The $1 Trillion Question
The $1 Trillion Question, Mortality in the Age of Generative Ghosts, Your Mind and AI, How to Design AI Tutors for Learning, The Imagining Summit Preview: Adam Cutler, and Helen's Book of the Week.
AI ethics is a hot topic. Google Trends hints that peak “AI ethics” might be on its way. Surprisingly (or not) it is highest trending in DC.
Meanwhile in Silicon Valley, AI Ethicist is now a real job. Which is pretty interesting because it seems that tech giants are stumbling from one ethical dilemma to another on a more or less daily basis. And here’s what’s most curious — according to Tristan Harris, all that’s required for Silicon Valley to fundamentally change its impact on the world is for about 1000 people to change their ideas about technology. Which means it should be a finite, albeit difficult, problem.

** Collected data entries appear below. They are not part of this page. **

(* ===== verification/DecodeTiming.v ===== *)
(** * Decode timings and the decode watchdog

    [timing.rs] of the Linux backend measures how long the decoder holds each
    submission; [decode_progress.rs] of the core crate watches those
    measurements and asks first for a keyframe and then for recovery when the
    decoder stops producing.  The probe's methods run under its lock and are
    one step each; the clock readings are arguments. *)

From stdpp Require Import sorting.
From S2P Require Import Prelude Deque F64 StageTimings.

Definition IN_FLIGHT_CAPACITY : Z := 64.

Record DecodeStagePercentiles := { p50_us : Z; p95_us : Z; max_us : Z }.

Module DecodeTimings.
Record t := {
  call : option DecodeStagePercentiles;
  residence : option DecodeStagePercentiles;
  call_window_samples : Z;
  residence_window_samples : Z;
  submissions_total : Z;
  outputs_total : Z;
  output_calls_total : Z;
  last_submission_at : option Z;
  last_output_at : option Z;
  in_flight : Z;
  oldest_in_flight_at : option Z;
  epoch : Z;
  epoch_started_at : option Z;
  unmatched_outputs : Z;
  unmatched_submissions : Z;
  duplicate_timestamps : Z
}.

Definition is_empty (self : t) : bool := bool_decide (call self = None) && bool_decide (residence self = None).
Definition has_progress (self : t) : bool := 0 <? outputs_total self.
Definition has_observable_state (self : t) : bool :=
  negb (is_empty self) || (0 <? submissions_total self) || (0 <? outputs_total self).

(** The last output of this epoch. *)
Definition this_epoch_output (self : t) : option Z :=
  match last_output_at self with
  | Some at_ => if match epoch_started_at self with Some floor => floor <=? at_ | None => true end then Some at_ else None
  | None => None
  end.
Definition progress_reference (self : t) : option Z :=
  match this_epoch_output self, oldest_in_flight_at self with
  | Some last, Some oldest => Some (Z.max last oldest)
  | Some last, None => Some last
  | None, Some oldest => Some (match epoch_started_at self with Some floor => Z.max oldest floor | None => oldest end)
  | None, None => None
  end.
End DecodeTimings.

(** [percentile_us] *)
Definition percentile_us (sorted : list Z) (percentile : Z) : outcome Empty_set Z :=
  let rank := Z.max (div_ceil (zlen sorted * percentile) 100) 1 in
  index ← expect (checked_sub (Z.min rank (zlen sorted)) 1);
  sample ← sorted.[index];
  mret (sample / 1000).

Definition summarize_us (samples : list Z) : outcome Empty_set (option DecodeStagePercentiles) :=
  match samples with
  | [] => mret None
  | _ =>
      let sorted := merge_sort Z.le samples in
      p50 ← percentile_us sorted 50;
      p95 ← percentile_us sorted 95;
      maximum ← expect (last sorted);
      mret (Some {| p50_us := p50; p95_us := p95; max_us := maximum / 1000 |})
  end.

Module DecodeTimingAccumulator.
Record t := {
  in_flight : list (Z * Z);
  call_us : list Z;
  residence_us : list Z;
  submissions_total : Z;
  outputs_total : Z;
  output_calls_total : Z;
  last_submission_at : option Z;
  last_output_at : option Z;
  unmatched_outputs : Z;
  unmatched_submissions : Z;
  duplicate_timestamps : Z;
  epoch : Z;
  epoch_started_at : option Z
}.

Definition default : t := {|
  in_flight := []; call_us := []; residence_us := []; submissions_total := 0; outputs_total := 0;
  output_calls_total := 0; last_submission_at := None; last_output_at := None; unmatched_outputs := 0;
  unmatched_submissions := 0; duplicate_timestamps := 0; epoch := 0; epoch_started_at := None |}.

Definition clear (self : t) (now : Z) : t :=
  let retired := zlen (in_flight self) in
  let self := self <| in_flight := [] |> in
  let self := self <| unmatched_submissions := saturating_add64 (unmatched_submissions self) retired |> in
  let self := self <| epoch := saturating_add64 (epoch self) 1 |> in
  self <| epoch_started_at := Some now |>.

Definition is_timestamp (timestamp_us : Z) (entry : Z * Z) : bool := entry.1 =? timestamp_us.

(** The eviction loop of [record_submission]. *)
Fixpoint evict_oldest (queue : list (Z * Z)) (unmatched : Z) : list (Z * Z) * Z :=
  if IN_FLIGHT_CAPACITY <=? zlen queue
  then match queue with
       | [] => ([], unmatched)
       | _ :: queue => evict_oldest queue (saturating_add64 unmatched 1)
       end
  else (queue, unmatched).

Definition record_submission (self : t) (timestamp_us at_ : Z) : t :=
  let self := if existsb (is_timestamp timestamp_us) (in_flight self)
    then self <| duplicate_timestamps := saturating_add64 (duplicate_timestamps self) 1 |> else self in
  let '(queue, unmatched) := evict_oldest (in_flight self) (unmatched_submissions self) in
  let self := self <| unmatched_submissions := unmatched |> in
  let self := self <| in_flight := queue ++ [(timestamp_us, at_)] |> in
  let self := self <| submissions_total := saturating_add64 (submissions_total self) 1 |> in
  self <| last_submission_at := Some at_ |>.

Definition record_output (self : t) (timestamp_us at_ : Z) : t :=
  let self := self <| outputs_total := saturating_add64 (outputs_total self) 1 |> in
  let self := self <| last_output_at := Some at_ |> in
  match take_first (is_timestamp timestamp_us) (in_flight self) with
  | None => self <| unmatched_outputs := saturating_add64 (unmatched_outputs self) 1 |>
  | Some ((_, submitted_at), queue) =>
      let self := self <| in_flight := queue |> in
      self <| residence_us := push_sample (residence_us self) (saturating_duration_since at_ submitted_at) |>
  end.

Definition record_call (self : t) (duration : Z) (produced_output : bool) : t :=
  if negb produced_output then self else
  let self := self <| output_calls_total := saturating_add64 (output_calls_total self) 1 |> in
  self <| call_us := push_sample (call_us self) duration |>.
(** The two eviction loops; each turn removes a frame, so the length of the
    buffer is fuel enough. *)
Definition over_limit (self : t) (budget : Z) : bool :=
  (budget <? bytes self) || (MAX_FRAMES <? zlen (frames self))
  || match frames self with
     | first :: _ => rb_duration (config self) <? Z.max 0 (latest self - rf_time first)
     | [] => false
     end.
Definition not_a_start (self : t) : bool :=
  match frames self with
  | first :: _ => negb (ef_keyframe (rf_frame first)) || negb (is_video (rf_frame first))
  | [] => false
  end.
Fixpoint evict_while (fuel : nat) (test : t -> bool) (self : t) : outcome Empty_set t :=
  if test self then
    match fuel with
    | O => Panic
    | S fuel => self ← pop_front self; evict_while fuel test self
    end
  else mret self.
Definition evict (self : t) (test : t -> bool) : outcome Empty_set t := evict_while (S (length (frames self))) test self.

(** The end of [push], with the frame's time. *)
Definition insert (self : t) (frame : EncodedFrame) (time reserved now : Z) : outcome Empty_set t :=
  let self := {| config := config self; frames := frames self; bytes := bytes self; origin := origin self;
                 video := video self; audio := audio self; latest := Z.max (latest self) time |} in
  if match frames self with first :: _ => time <? rf_time first | [] => false end then mret self else
  if bool_decide (frames self = []) && negb (is_video frame && ef_keyframe frame) then mret self else
  let budget := Z.max 0 (rb_memory_bytes (config self) - reserved) in
  let added := Z.min U64_MAX (Z.min U64_MAX (zlen (ef_data frame) + Z.of_nat (String.length (ef_mid frame))) + FRAME_OVERHEAD) in
  if budget <? added then mret (clear self now) else
  let self := with_frames self (frames self ++ [{| rf_frame := frame; rf_time := time |}]) (bytes self + added) in
  self ← evict self (fun self => over_limit self budget);
  evict self not_a_start.

Definition push (self : t) (frame : EncodedFrame) (reserved received_at now : Z) : outcome Empty_set t :=
  if negb (ef_contiguous frame) then mret (clear self now) else
  match time_frame self frame received_at with
  | inl _ => mret (clear self now)
  | inr None => mret self
  | inr (Some (self, time)) => insert self frame time reserved now
  end.
End Buffer.

(** What the clip writer gets. *)
Record ReplaySnapshot := { rs_frames : list ReplayFrame; rs_bytes : Z }.
Inductive snapshot_error := ReplayNotEnabled | ClipAlreadySaving | ReplayNotReady.

Module ReplayTap.
Record t := { enabled : bool; reset : bool; buffer : option Buffer.t; reserved : Z }.

Definition start_with_budget (self : t) (config : ReplayBufferConfig) (now : Z) : t :=
  if negb (rb_enabled config) then {| enabled := false; reset := false; buffer := None; reserved := reserved self |} else
  {| enabled := true; reset := false;
     buffer := Some {| Buffer.config := config; Buffer.frames := []; Buffer.bytes := 0; Buffer.origin := now;
                       Buffer.video := None; Buffer.audio := None; Buffer.latest := 0 |};
     reserved := reserved self |}.
Definition stop (self : t) : t := {| enabled := false; reset := false; buffer := None; reserved := reserved self |}.

(** [contended]: the buffer was locked. *)
Definition publish (self : t) (frame : EncodedFrame) (contended : bool) (now : Z) : outcome Empty_set t :=
  if negb (enabled self) then mret self else
  if contended then mret {| enabled := enabled self; reset := true; buffer := buffer self; reserved := reserved self |} else
  match buffer self with
  | None => mret self
  | Some b =>
      let b := if reset self then Buffer.clear b now else b in
      b ← Buffer.push b frame (reserved self) now now;
      mret {| enabled := enabled self; reset := false; buffer := Some b; reserved := reserved self |}
  end.

Definition snapshot (self : t) (now : Z) : t * (snapshot_error + ReplaySnapshot) :=
  match buffer self with
  | None => (self, inl ReplayNotEnabled)
  | Some b =>
      let b := if reset self then Buffer.clear b now else b in
      let self := {| enabled := enabled self; reset := false; buffer := Some b; reserved := reserved self |} in
      if negb (reserved self =? 0) then (self, inl ClipAlreadySaving) else
      if bool_decide (Buffer.frames b = []) then (self, inl ReplayNotReady) else
      ({| enabled := enabled self; reset := false; buffer := Some (Buffer.with_frames b [] 0); reserved := Buffer.bytes b |},
       inr {| rs_frames := Buffer.frames b; rs_bytes := Buffer.bytes b |})
  end.

(** [ReplaySnapshot::drop] *)
Definition release (self : t) : t := {| enabled := enabled self; reset := reset self; buffer := buffer self; reserved := 0 |}.
End ReplayTap.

So how are AI ethicists in Silicon Valley actually doing their jobs? And does their presence make a difference?
Data and Society researchers recently gathered “informants” from various Silicon Valley tech companies - people employed to “do ethics” for big tech. These “ethics owners” were interviewed for their views on the practical progress of ethics in Silicon Valley.
They found a central dilemma - ethics owners have to try to resolve complex social decisions, which are posited and framed (and come under challenge) from outside the company, inside the logic of Silicon Valley. One of the most prevailing Silicon Valley logics is that the solution to a “bad” technology outcome is more technology; technology solutionism. Because AI is used in social applications, this philosophy is being applied to more and more social problems.